··· DATA LISTING
(** * Verification of the 1inch gateway client and proxy

    A shallow embedding of
      - [OneInchTradingApp] (the rate-limited, caching client) with its
        swap workflow,
      - [OneInchAPI] of the live test script,
      - the Express handlers of [backend-server.js],
      - the client of the swap component, which talks to those handlers,
    the properties the specification states about them, and further
    properties of the code: pacing of awaited and of concurrent calls, the
    caches, the requests and results of each operation, the workflow, the
    proxy and the component behind it. *)

From Stdlib Require Import ZArith Lia.
From stdpp Require Import base option list strings pretty gmap.

Set Warnings "-register-all".

Local Open Scope string_scope.
Local Open Scope list_scope.
Local Open Scope Z_scope.

(** ** JavaScript values *)

Module JS.

(** The values the modelled code handles.  [JNum n] stands for the number
    [n] where [n] is a safe integer (its absolute value is below 2^53): for
    these [toString] is the exact decimal form; larger numbers print their
    shortest round-trip digits and are not modelled.  [JBig] stands for an
    ethers [BigNumber], an object whose [toString] is its decimal form. *)
Inductive Value :=
  | JUndefined
  | JNull
  | JBool (b : bool)
  | JNum (n : Z)
  | JStr (s : string)
  | JBig (n : Z)
  | JArr (items : list Value)
  | JObj (props : gmap string Value).

(** What [if (v)], [v || d] and [!v] look at. *)
Definition truthy (v : Value) : bool :=
  match v with
  | JUndefined | JNull => false
  | JBool b => b
  | JNum n => negb (Z.eqb n 0)
  | JStr s => negb (String.eqb s "")
  | JBig _ | JArr _ | JObj _ => true
  end.

(** [a || b] *)
Definition or_else (a b : Value) : Value := if truthy a then a else b.

Definition join (sep : string) (parts : list string) : string :=
  String.concat sep parts.

(** [String(v)], the conversion [URLSearchParams.append] and template
    literals apply. *)
Fixpoint String_ (v : Value) : string :=
  match v with
  | JUndefined => "undefined"
  | JNull => "null"
  | JBool true => "true"
  | JBool false => "false"
  | JNum n => pretty n
  | JStr s => s
  | JBig n => pretty n
  | JArr items =>
      join "," (map (fun x => match x with
                              | JUndefined | JNull => ""
                              | _ => String_ x
                              end) items)
  | JObj _ => "[object Object]"
  end.

(** Exceptions.  [Error] carries the message the source builds; the others
    are raised by the runtime ([TypeError]) or by [node-fetch]
    ([FetchError]: the transport failed, or the body is not JSON). *)
Inductive Exn :=
  | Error (message : string)
  | TypeError
  | FetchError.

(** [v.toString()] *)
Definition toString (v : Value) : Exn + string :=
  match v with
  | JUndefined | JNull => inl TypeError
  | _ => inr (String_ v)
  end.

(** [v.name]; of the built-in properties only [length] is modelled. *)
Definition prop (v : Value) (name : string) : Exn + Value :=
  match v with
  | JUndefined | JNull => inl TypeError
  | JObj props => inr (default JUndefined (props !! name))
  | JArr items =>
      inr (if String.eqb name "length" then JNum (Z.of_nat (length items)) else JUndefined)
  | JStr s =>
      inr (if String.eqb name "length" then JNum (Z.of_nat (String.length s)) else JUndefined)
  | _ => inr JUndefined
  end.

(** [Object.keys(v)]: only whether it throws matters here. *)
Definition Object_keys (v : Value) : Exn + unit :=
  match v with
  | JUndefined | JNull => inl TypeError
  | _ => inr tt
  end.

(** The properties [{...o}] copies: those of an object, the indices of an
    array, the characters of a string; nothing for the other values. *)
Definition spread (o : Value) : gmap string Value :=
  match o with
  | JObj props => props
  | JArr items => list_to_map (imap (fun i x => (pretty i, x)) items)
  | JStr s =>
      list_to_map (imap (fun i c => (pretty i, JStr (String c EmptyString)))
                        (String.list_ascii_of_string s))
  | _ => ∅
  end.

End JS.

Import JS.

(** ** The outside world: clock, transport, request log *)

(** A URL under construction: [new URL(endpoint)] and the pairs appended to
    its [searchParams], in order. *)
Record Url := MkUrl { endpoint : string; searchParams : list (string * string) }.

Definition URL (endpoint : string) : Url := MkUrl endpoint [].

(** [url.searchParams.append(name, value)] *)
Definition append (name : string) (value : Value) (url : Url) : Url :=
  MkUrl (endpoint url) (searchParams url ++ [(name, String_ value)]).

(** [url.searchParams.getAll(name)] *)
Definition getAll (name : string) (url : Url) : list string :=
  map snd (filter (fun kv => kv.1 = name) (searchParams url)).

(** What one [fetch] comes back with. *)
Inductive Outcome :=
  | Unreachable
  | Responded (status : Z) (text : string) (json : option Value).

Record Reply := MkReply { latency : Z; outcome : Outcome }.

(** [response.ok] *)
Definition ok (status : Z) : bool := (200 <=? status) && (status <=? 299).

(** The fields of a [OneInchTradingApp] instance that change, together with
    the clock behind [Date.now()] and the log of dispatched requests
    (dispatch time and URL, oldest first). *)
Record State := MkState {
  clock : Z;
  sent : list (Z * Url);
  lastRequest : Z;
  tokensCache : Value;
  tokensCacheTime : Z;
  protocolsCache : Value;
  protocolsCacheTime : Z
}.

(** [new OneInchTradingApp(...)] at time [t]. *)
Definition constructor (t : Z) : State :=
  MkState t [] 0 JNull 0 JNull 0.

Definition requestInterval : Z := 1000.
Definition cacheExpiry : Z := 300000.
Definition baseUrl : string := "https://api.1inch.dev/swap/v6.0/1".
Definition protocolsUrl : string := "https://api.1inch.dev/swap/v5.0/1".

(** Time passing between two operations. *)
Definition elapse (d : Z) (st : State) : State :=
  MkState (clock st + d) (sent st) (lastRequest st)
          (tokensCache st) (tokensCacheTime st)
          (protocolsCache st) (protocolsCacheTime st).

(** ** Asynchronous code as state passing with exceptions *)

Definition M (A : Type) : Type := State -> (Exn + A) * State.

Definition ret {A} (a : A) : M A := fun st => (inr a, st).
Definition throw {A} (e : Exn) : M A := fun st => (inl e, st).
Definition bind {A B} (m : M A) (k : A -> M B) : M B :=
  fun st => match m st with
            | (inr a, st') => k a st'
            | (inl e, st') => (inl e, st')
            end.
Definition try_catch {A} (m : M A) (handler : Exn -> M A) : M A :=
  fun st => match m st with
            | (inr a, st') => (inr a, st')
            | (inl e, st') => handler e st'
            end.
Definition lift {A} (r : Exn + A) : M A := fun st => (r, st).

Notation "'let*' x ':=' m 'in' k" := (bind m (fun x => k))
  (at level 10, x name, m at level 100, k at level 200).
Notation "m ';;' k" := (bind m (fun _ => k))
  (at level 100, k at level 200, right associativity).

Definition Date_now : M Z := fun st => (inr (clock st), st).

(** [await new Promise(resolve => setTimeout(resolve, ms))]; the timer is
    taken to fire on time. *)
Definition setTimeout (ms : Z) : M unit :=
  fun st => (inr tt, elapse ms st).

Definition set_lastRequest (t : Z) : M unit :=
  fun st => (inr tt, MkState (clock st) (sent st) t
                        (tokensCache st) (tokensCacheTime st)
                        (protocolsCache st) (protocolsCacheTime st)).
······
→ **TO DO**:
Filter the records above for lines with "JBool".

→ **ANSWER TO THE EXERCISE**:
  | JBool (b : bool)
  | JBool b => b
  | JBool true => "true"
  | JBool false => "false"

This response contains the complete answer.